High-fidelity quantum gates require precise classical control signals, yet the analog hardware delivering these signals introduces nonlinear distortions that degrade gate performance. We demonstrate digital predistortion of an acousto-optic modulator used to generate multi-tone entangling-gate waveforms in a trapped-ion processor based on $^{88}$Sr$^+$. By measuring and inverting the static nonlinear amplitude response of the modulator, we apply a feed-forward correction that extends its linear operating range and suppresses spurious intermodulation products. Spectral analysis of the gate beam shows 3--5 dB suppression of the dominant intermodulation tones, approximately doubling the usable diffraction efficiency at a $10^{-3}$ estimated gate-error threshold. Direct two-qubit Bell-state fidelity measurements confirm that predistortion consistently improves entangling-gate performance. The calibrate-and-invert methodology is device and platform agnostic, applicable to any nonlinear element in the classical control chain of a quantum processor.

Figures (3)

• Figure 1: AOM characterization and predistortion. (a) Amplitude transfer function: black crosses show photodiode-measured optical amplitude versus normalized RF input amplitude $A$; blue line is the polynomial fit (Eq. \ref{['eq:amplitude-poly']}); magenta line shows the effective AOM output when DPD is applied, demonstrating linearity up to $A_{\mathrm{corr}}$. Vertical dashed line: $A_{\mathrm{corr}}\approx0.566$. (b) Phase transfer function: black crosses show the phase delay $\phi(A)$ measured by heterodyne detection; purple line is the polynomial fit. The amplitude-dependent phase shift is not corrected by the amplitude-only DPD applied in this work. (c) Predistortion function: the orange curve gives the RF input amplitude required to produce a desired optical output amplitude, obtained by numerically inverting the polynomial fit in (a). Gray dotted diagonal: the $y=A$ line expected for a perfectly linear AOM, where no predistortion would be needed. Vertical dashed line: $A_{\mathrm{corr}}$, at which the predistortion reaches full drive ($A=1$); for higher target amplitudes the correction has no additional headroom and the drive is clamped.

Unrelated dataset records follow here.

(** * ShopEase catalog backend: a shallow embedding of [main.py]

    The development follows the layout of the service:

    - [Py]: the fragment of the Python runtime the handlers rely on
      (values, dictionaries, exceptions, [str], [float], [bool],
      [list.sort]);
    - [Regex]: the fragment of the store's regular expressions that the
      free-text search can be handed;
    - [Mongo]: the document store ([find], [distinct],
      [count_documents], [insert_one]) together with its query language;
    - [Database]: the helper module [database.py];
    - [Main]: the handlers of [main.py] themselves.

    Handlers are state transformers over the module-global store handle
    [db]; exceptions are results, so that a handler's [try]/[except] is an
    ordinary case analysis. *)

From Stdlib Require Import String Ascii List ZArith NArith Bool Lia.
From Stdlib Require Import DecimalString SpecFloat.
From Stdlib Require Import Sorted Permutation OrdersEx RelationClasses.
Import ListNotations.

Local Open Scope string_scope.
Local Open Scope list_scope.

#[local] Set Warnings "-register-all".

(* ===================================================================== *)
(** ** The Python runtime fragment *)
(* ===================================================================== *)

Module Py.

(** Exception classes that can reach a handler. *)
Inductive exc_class : Type :=
| BaseException_Exception
| TypeError
| ValueError
| OverflowError
| ValidationError
| OperationFailure.

(** An exception carries its class and the text that [str(e)] returns;
    [HTTPException] is what the handlers raise towards the dispatcher. *)
Inductive exn : Type :=
| Exc (cls : exc_class) (msg : string)
| HTTPException (status_code : nat) (detail : string).

(** The result of running a piece of Python.  [Unmodelled] marks inputs on
    which the behaviour of the runtime or of the store lies outside the
    fragment described here; nothing is asserted about them. *)
Inductive outcome (A : Type) : Type :=
| Returned (a : A)
| Raised (e : exn)
| Unmodelled.

Arguments Returned {A} a.
Arguments Raised {A} e.
Arguments Unmodelled {A}.

Definition obind {A B} (c : outcome A) (k : A -> outcome B) : outcome B :=
  match c with
  | Returned a => k a
  | Raised e => Raised e
  | Unmodelled => Unmodelled
  end.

• Figure 2: Spectral benchmarking of amplitude-only DPD for the Cardioid(1,2) waveform. Solid lines show heterodyne photodiode measurements; dashed lines show simulations incorporating the measured amplitude and phase transfer functions (Fig. \ref{['fig:aom_response']}). In both panels, the vertical dashed line marks $A_{\mathrm{corr}}$. (a) Gate-to-IM3 power ratio $R_{10}$. Higher values indicate weaker IM3 tone relative to the gate tone. Within $A\lesssim A_{\mathrm{corr}}$, DPD improves $R_{10}$ by $\sim$3--5 dB (blue) compared to uncorrected operation (red); for $A\gtrsim A_{\mathrm{corr}}$ the DPD advantage diminishes as expected. (b) Gate-tone power change due to DPD, $\Delta P_n = 10\log_{10}(P^{\mathrm{DPD}}_n/P^{\mathrm{NoDPD}}_n)$, versus $A$, for the two gate tones $n{=}1$ (at detuning $\xi_0$, green) and $n{=}2$ (at detuning $2\xi_0$, purple). The two tones track each other closely, as expected from their equal design amplitudes.
• Figure 3: Bell-state fidelity versus gate-rate parameter $\xi_{0}$. Solid lines: photodiode-derived fidelity estimates (aligned to gate data via two shared fit parameters; see text); shaded bands: gate-rate uncertainty from laser-power fluctuations. Blue filled squares with error bars: measured gate fidelities with DPD; red filled circles with error bars: without DPD. At a given gate rate, DPD consistently yields higher fidelity. The highlighted data points (thick black outlines) mark two gates at similar rates ($\xi_0 \approx 5.6$ kHz with DPD at $A=0.60$; $\xi_0 \approx 5.8$ kHz without DPD at $A=0.80$), whose fidelities differ by $\sim$5.5 percentage points. Inset: parity-fringe measurements for these two gates (blue open squares: DPD; red open circles: no DPD; solid lines: sinusoidal fits). Fitted contrasts: $C_{\mathrm{DPD}} = 0.958 \pm 0.003$, $C_{\mathrm{NoDPD}} = 0.890 \pm 0.004$; the higher contrast with DPD shows that the fidelity gain is driven by improved coherence of the entangling operation.